## TASK OBJECTIVE:
From the entries below, extract every line that includes the word "once".

## SUPPLIED INFORMATION:
(* ===== verification/Exact.v ===== *)
(** * Exact: shards whose queues hold every key at most once

    [exact] strengthens the invariant of Safety: no key is queued twice and the
    live counters are exact. It is kept by every operation except inserting a
    key while an old occurrence of it is still queued, that is after an
    explicit removal. *)

From stdpp Require Import base gmap list.
From S2P Require Import Prelude Machine RawTable Util Shard ShardModel ShardSim Evict Safety.

Open Scope Z_scope.

Section exact.
Context {K V : Type} `{Countable K} `{!BuildHasher K} `{!Target}.
Implicit Types (a : Model K V) (m : gmap K (CacheEntry V)) (k : K) (ks : list K).

Record exact a : Prop := {
  exact_nodup : NoDup (queued a);
  exact_small_live : m_small_live a = count_loc LOC_SMALL (m_map a);
  exact_main_live : m_main_live a = count_loc LOC_MAIN (m_map a)
}.

Lemma exact_drift a : inv a → exact a → drift a = 0.
Proof.
  intros Hi He. pose proof (count_loc_split _ (inv_entries _ Hi)) as Hsum.
  unfold drift, live, count. rewrite (exact_small_live _ He), (exact_main_live _ He). lia.
Qed.

(** A key queued in small is not at location main, and vice versa. *)
Lemma exact_loc_small a k e :
  inv a → exact a → m_map a !! k = Some e → k ∈ m_small a → loc e = LOC_SMALL.
Proof.
  intros Hi He Hk Hin. destruct (inv_entry _ _ _ Hi Hk) as [_ [?|Hl]]; [done|].
  pose proof (inv_main_queue _ Hi _ _ Hk Hl).
  pose proof (exact_nodup _ He) as (_ & Hdis & _)%NoDup_app. by destruct (Hdis k).
Qed.

Lemma exact_loc_main a k e :
  inv a → exact a → m_map a !! k = Some e → k ∈ m_main a → loc e = LOC_MAIN.
Proof.
  intros Hi He Hk Hin. destruct (inv_entry _ _ _ Hi Hk) as [_ [Hl|?]]; [|done].
  pose proof (inv_small_queue _ Hi _ _ Hk Hl).
  pose proof (exact_nodup _ He) as (_ & Hdis & _)%NoDup_app. by destruct (Hdis k).
Qed.

Lemma exact_pop_small a k e ks :
  inv a → exact a → m_pop (m_map a) (m_small a) = Some (k, e, ks) →
  m_map a !! k = Some e ∧ loc e = LOC_SMALL ∧ NoDup (k :: ks ++ m_main a).
Proof.
  intros Hi He Hp. apply m_pop_Some in Hp as (Hk & pre & Hq & Hpre).
  split_and!; [done| |].
  - apply (exact_loc_small a k); [done..|]. rewrite Hq. apply elem_of_app. right. by left.
  - pose proof (exact_nodup _ He) as Hnd. unfold queued in Hnd. rewrite Hq, <-app_assoc in Hnd.
    by apply NoDup_app in Hnd as (_ & _ & Hnd).
Qed.

Lemma exact_main_victim a k e m1 ks :
  inv a → exact a → main_victim a k e m1 ks →
  loc e = LOC_MAIN ∧ NoDup (m_small a ++ ks).
Proof.
  intros Hi He (Hl & Hk & Hf & dead & Hperm & Hdead).
  destruct (lowered_lookup _ _ _ _ Hl Hk) as (e0 & Hk0 & _ & Hloc & _). split.
  - rewrite Hloc. apply (exact_loc_main a k); [done..|]. rewrite Hperm.
    apply elem_of_app. right. by left.
  - pose proof (exact_nodup _ He) as Hnd. unfold queued in Hnd. rewrite Hperm in Hnd.
    apply NoDup_app in Hnd as (? & Hdis & (_ & _ & [_ ?]%NoDup_cons)%NoDup_app).
    apply NoDup_app. split_and!; [done| |done]. intros k' Hk' Hin. apply (Hdis k' Hk').
    apply elem_of_app. right. by right.
Qed.

Lemma small_after_NoDup a small' ks :
  small_after a small' → NoDup (m_small a ++ ks) → NoDup (small' ++ ks).
Proof.
  intros [[_ ->] | (_ & _ & ->)] Hnd; [done|]. by apply NoDup_app in Hnd as (_ & _ & ?).
Qed.

Lemma evict_step_exact a a' : inv a → exact a → evict_step a a' → exact a'.
Proof.
  intros Hi He [k e ks _ Hp _ | k e ks _ Hp _ | k e m1 ks small' Hsm Hv].
  - destruct (exact_pop_small _ _ _ _ Hi He Hp) as (Hk & Hl & Hnd).
    constructor; cbn; rewrite ?(count_loc_replace _ _ _ _ _ Hk), ?one_if_spec, ?Hl; cbn.
    + unfold queued. cbn. by rewrite app_assoc, <-Permutation_cons_append.
    + rewrite (exact_small_live _ He). lia.
    + rewrite (exact_main_live _ He). lia.
  - destruct (exact_pop_small _ _ _ _ Hi He Hp) as (Hk & Hl & [_ Hnd]%NoDup_cons).
    pose proof (count_loc_delete LOC_SMALL _ _ _ Hk) as Hcs.
    pose proof (count_loc_delete LOC_MAIN _ _ _ Hk) as Hcm.
    rewrite one_if_spec, Hl in Hcs, Hcm. cbn in Hcs, Hcm.
    destruct He as [_ Hes Hem]. constructor; cbn; [done|lia|lia].
  - destruct (exact_main_victim _ _ _ _ _ Hi He Hv) as (Hl & Hnd).
    destruct Hv as (Hlow & Hk & _ & _).
    pose proof (count_loc_delete LOC_SMALL _ _ _ Hk) as Hcs.
    pose proof (count_loc_delete LOC_MAIN _ _ _ Hk) as Hcm.
    rewrite one_if_spec, Hl, (count_loc_lowered LOC_SMALL _ _ Hlow) in Hcs.
    rewrite one_if_spec, Hl, (count_loc_lowered LOC_MAIN _ _ Hlow) in Hcm. cbn in Hcs, Hcm.
    destruct He as [_ Hes Hem]. constructor; cbn; [|lia|lia].
    by eapply small_after_NoDup.
Qed.

(** Along the whole eviction loop. *)
Lemma full_steps_exact a a' : exact a → rtc full_step a a' → exact a'.
Proof.
  intros He Hsteps. revert He. induction Hsteps as [|a a1 a2 (Hi & _ & Hstep) _ IH]; [done|].
  intros He. by eapply IH, evict_step_exact.
Qed.

Lemma full_steps_queue a a' k : rtc full_step a a' → k ∈ queued a' → k ∈ queued a.
Proof.
  induction 1 as [|a a1 a2 (_ & _ & Hstep) _ IH]; [done|].
  intros Hk. by eapply evict_step_queue, IH.
Qed.

(** ** The other operations *)

Lemma exact_new cap : exact (mkModel ∅ [] [] ∅ 0 0 cap (cap_small cap) cap).
Proof. constructor; cbn [m_map m_small_live m_main_live]; rewrite ?count_loc_empty; [constructor|done..]. Qed.

(** Inserting a key is clean when it is present or not queued. *)
Definition clean_key k a : Prop := is_Some (m_map a !! k) ∨ k ∉ queued a.

Lemma exact_enqueued l k v a :
  inv a → exact a → m_map a !! k = None → k ∉ queued a → l = LOC_SMALL ∨ l = LOC_MAIN →
  exact (enqueued l k v a).
Proof.
  intros Hi He Hk Hq Hl. assert (Hnd : NoDup (k :: queued a)) by (constructor; [done | apply He]).
  unfold enqueued. destruct (Z.eqb_spec l LOC_MAIN) as [->|Hne].
  - constructor; cbn; rewrite ?count_loc_insert, ?one_if_spec by done; cbn.
    + unfold queued. cbn. by rewrite app_assoc, <-Permutation_cons_append.
    + apply He.
    + rewrite (exact_main_live _ He). lia.
  - destruct Hl as [->|]; [|done].
    constructor; cbn; rewrite ?count_loc_insert, ?one_if_spec by done; cbn.
    + unfold queued. cbn. by rewrite <-Permutation_cons_append.
    + rewrite (exact_small_live _ He). lia.
    + apply He.
Qed.

Lemma exact_insert_vacant k v a a' :
  inv a → exact a → m_map a !! k = None → k ∉ queued a → has_headroom a →
  m_insert_vacant k v a ⇓ a' → exact a'.
Proof.
  intros Hi He Hk Hq Hhead Ha'.
  destruct (m_insert_vacant_returns k v a Hi Hk Hhead) as (a1 & Hr & Hk1 & Ha1 & _).
  rewrite Ha1 in Ha'. injection Ha' as <-. pose proof (room_steps _ _ Hr) as Hsteps.
  apply exact_enqueued; [apply Hr| |done| |apply ghost_loc_cases].
  - eapply full_steps_exact; [|exact Hsteps]. by destruct He; constructor.
  - by intros ?%(full_steps_queue _ _ _ Hsteps).
Qed.

(** Changing entries without moving them. *)
Lemma exact_replace k e e' a :
  exact a → m_map a !! k = Some e → loc e' = loc e →
  exact (m_set_map (<[k := e']> (m_map a)) a).
Proof.
  intros [Hnd Hs Hm] Hk Hl.
  constructor; cbn; rewrite ?(count_loc_replace _ _ _ _ _ Hk), ?one_if_spec, ?Hl; [done|lia|lia].
Qed.

Lemma exact_get k a : exact a → exact (m_get k a).
Proof.
  intros He. unfold m_get, m_update. destruct (m_map a !! k) as [e|] eqn:Hk; [|done].
  eapply exact_replace; [done..|]. apply bump_freq_loc.
Qed.

Lemma exact_remove k a : inv a → exact a → exact (m_remove k a).
Proof.
  intros Hi [Hnd Hs Hm]. unfold m_remove. destruct (m_map a !! k) as [e|] eqn:Hk; [|done].
  pose proof (count_loc_delete LOC_SMALL _ _ _ Hk) as Hcs.
  pose proof (count_loc_delete LOC_MAIN _ _ _ Hk) as Hcm.
  rewrite one_if_spec in Hcs, Hcm.
  pose proof (count_loc_nonneg LOC_SMALL (delete k (m_map a))).
  pose proof (count_loc_nonneg LOC_MAIN (delete k (m_map a))).
  destruct (inv_entry _ _ _ Hi Hk) as [_ Hl].
  constructor; rewrite ?(proj1 (m_uncount_fields _ _)); unfold m_uncount, saturating_sub.
  - unfold queued. by destruct (_ =? _).
  - destruct Hl as [Hl|Hl]; rewrite Hl in *; cbn in *; lia.
  - destruct Hl as [Hl|Hl]; rewrite Hl in *; cbn in *; lia.
Qed.

Lemma exact_clear a : exact (m_clear a).
Proof.
  constructor; cbn [m_map m_small_live m_main_live m_clear m_set_live m_set_ghost m_set_main
    m_set_small m_set_map]; rewrite ?count_loc_empty; [constructor|done..].
Qed.

Lemma exact_retain {St} (f : St → K → V → St * (V * bool)) st ks a :
  inv a → exact a → exact (m_retain f st ks a).2.
Proof.
  revert st a. induction ks as [|k ks IH]; intros st a Hi He; [done|]. cbn.
  destruct (m_map a !! k) as [e|] eqn:Hk; [|by apply IH].
  destruct (f st k (value e)) as [st' [v' keep]].
  pose proof (inv_set_value _ _ v' _ Hi Hk) as Hi1.
  assert (He1 : exact (m_set_map (<[k := with_value v' e]> (m_map a)) a)) by (by eapply exact_replace).
  apply IH; (destruct keep; [done|]); [by apply inv_remove | by apply exact_remove].
Qed.

(** ** Tidy queues

    Without explicit removals the queues hold no stale key either. *)

Definition tidy a : Prop := ∀ k, k ∈ queued a → is_Some (m_map a !! k).

Lemma tidy_pop_small a k e ks :
  tidy a → NoDup (queued a) → m_pop (m_map a) (m_small a) = Some (k, e, ks) →
  m_small a = k :: ks ∧ k ∉ ks ++ m_main a.
Proof.
  intros Ht Hnd (_ & pre & Hq & Hpre)%m_pop_Some. destruct pre as [|k0 pre]; cbn in Hq.
  - split; [done|]. unfold queued in Hnd. rewrite Hq in Hnd. by apply NoDup_cons in Hnd as [? _].
  - apply Forall_cons in Hpre as [Hk0 _]. destruct (Ht k0) as [? ?]; [|congruence].
    unfold queued. rewrite Hq. by left.
Qed.

Lemma evict_step_tidy a a' : exact a → tidy a → evict_step a a' → tidy a'.
Proof.
  intros [Hnd _ _] Ht [k e ks _ Hp _ | k e ks _ Hp _ | k e m1 ks small' Hsm Hv] k';
    unfold queued; cbn.
  - destruct (tidy_pop_small _ _ _ _ Ht Hnd Hp) as [Hs _]. intros Hk'.
    rewrite lookup_insert_is_Some. destruct (decide (k = k')); [by left|right]. split; [done|].
    apply Ht. unfold queued. rewrite Hs. set_solver.
  - destruct (tidy_pop_small _ _ _ _ Ht Hnd Hp) as [Hs Hk]. intros Hk'.
    rewrite lookup_delete_ne by (by intros ->). apply Ht. unfold queued. rewrite Hs. by right.
  - destruct Hv as (Hl & _ & _ & dead & Hperm & _). intros Hk'.
    assert (Hin : k' ∈ m_small a ∨ k' ∈ ks).
    { destruct Hsm as [[_ ->] | (_ & _ & ->)]; set_solver. }
    unfold queued in Hnd. rewrite Hperm in Hnd.
    assert (k ≠ k').
    { intros ->. apply NoDup_app in Hnd as (_ & Hdis & (_ & _ & [Hk _]%NoDup_cons)%NoDup_app).
      destruct Hin as [Hin|Hin]; [|done]. apply (Hdis _ Hin). apply elem_of_app. right. by left. }
    rewrite lookup_delete_ne by done. apply (lowered_is_Some _ _ _ Hl), Ht. unfold queued.
    rewrite Hperm. set_solver.
Qed.

Lemma full_steps_tidy a a' : exact a → tidy a → rtc full_step a a' → tidy a'.
Proof.
  intros He Ht Hsteps. revert He Ht.
  induction Hsteps as [|a a1 a2 (Hi & _ & Hstep) _ IH]; [done|].
  intros He Ht. apply IH; [by eapply evict_step_exact | by eapply evict_step_tidy].
Qed.

Lemma tidy_insert_vacant k v a a' :
  inv a → exact a → tidy a → m_map a !! k = None → has_headroom a →
  m_insert_vacant k v a ⇓ a' → tidy a'.
Proof.
  intros Hi He Ht Hk Hhead Ha'.
  destruct (m_insert_vacant_returns k v a Hi Hk Hhead) as (a1 & Hr & Hk1 & Ha1 & _).
  rewrite Ha1 in Ha'. injection Ha' as <-. pose proof (room_steps _ _ Hr) as Hsteps.
  assert (Ht1 : tidy a1).
  { eapply full_steps_tidy; [| |exact Hsteps]; [by destruct He; constructor | exact Ht]. }
  intros k'. unfold enqueued, queued. destruct (_ =? _); cbn; intros Hin;
    rewrite lookup_insert_is_Some; (destruct (decide (k = k')); [by left|right; split; [done|]]);
    apply Ht1; unfold queued; set_solver.
Qed.

Lemma tidy_replace k e e' a :
  tidy a → m_map a !! k = Some e → tidy (m_set_map (<[k := e']> (m_map a)) a).
Proof.
  intros Ht Hk k' Hk'. cbn. rewrite lookup_insert_is_Some.
  destruct (decide (k = k')); [by left|right]. split; [done|]. by apply Ht.
Qed.

(** The queues of a tidy shard are its keys, each once. *)
Lemma tidy_queued a :
  inv a → exact a → tidy a → queued a ≡ₚ (map_to_list (m_map a)).*1.
Proof.
  intros Hi He Ht. apply NoDup_Permutation; [apply He|apply NoDup_fst_map_to_list|].
  intros k. rewrite list_elem_of_fmap. split.
  - intros [e Hk]%Ht. exists (k, e). by rewrite elem_of_map_to_list.
  - intros ([k' e] & -> & Hk%elem_of_map_to_list). by eapply inv_queued.
Qed.

Lemma keys_filter_length l m ks :
  NoDup ks → (∀ k, k ∈ ks ↔ ∃ e, m !! k = Some e ∧ loc e = l) →
  Z.of_nat (length ks) = count_loc l m.
Proof.
  intros Hnd Hks. unfold count_loc. rewrite <-length_map_to_list, <-(length_fmap fst).
  f_equal. apply Permutation_length, NoDup_Permutation; [done|apply NoDup_fst_map_to_list|].
  intros k. rewrite Hks, list_elem_of_fmap. split.
  - intros (e & Hk & Hl). exists (k, e). by rewrite elem_of_map_to_list, map_lookup_filter_Some.
  - intros ([k' e] & -> & [Hk Hl]%elem_of_map_to_list%map_lookup_filter_Some). by exists e.
Qed.

Lemma tidy_small_length a :
  inv a → exact a → tidy a → Z.of_nat (length (m_small a)) = count_loc LOC_SMALL (m_map a).
Proof.
  intros Hi He Ht. apply keys_filter_length.
  - by apply (exact_nodup a) in He as [? _]%NoDup_app.
  - intros k. split.
    + intros Hk. destruct (Ht k) as [e He']; [apply elem_of_app; by left|]. exists e.
      split; [done|]. by eapply exact_loc_small.
    + intros (e & Hk & Hl). by eapply inv_small_queue.
Qed.

Lemma tidy_main_length a :
  inv a → exact a → tidy a → Z.of_nat (length (m_main a)) = count_loc LOC_MAIN (m_map a).
Proof.
  intros Hi He Ht. apply keys_filter_length.
  - by apply (exact_nodup a) in He as (_ & _ & ?)%NoDup_app.
  - intros k. split.
    + intros Hk. destruct (Ht k) as [e He']; [apply elem_of_app; by right|]. exists e.
      split; [done|]. by eapply exact_loc_main.
    + intros (e & Hk & Hl). by eapply inv_main_queue.
Qed.
End exact.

## EXERCISE SOLUTION:
(** * Exact: shards whose queues hold every key at most once
(** The queues of a tidy shard are its keys, each once. *)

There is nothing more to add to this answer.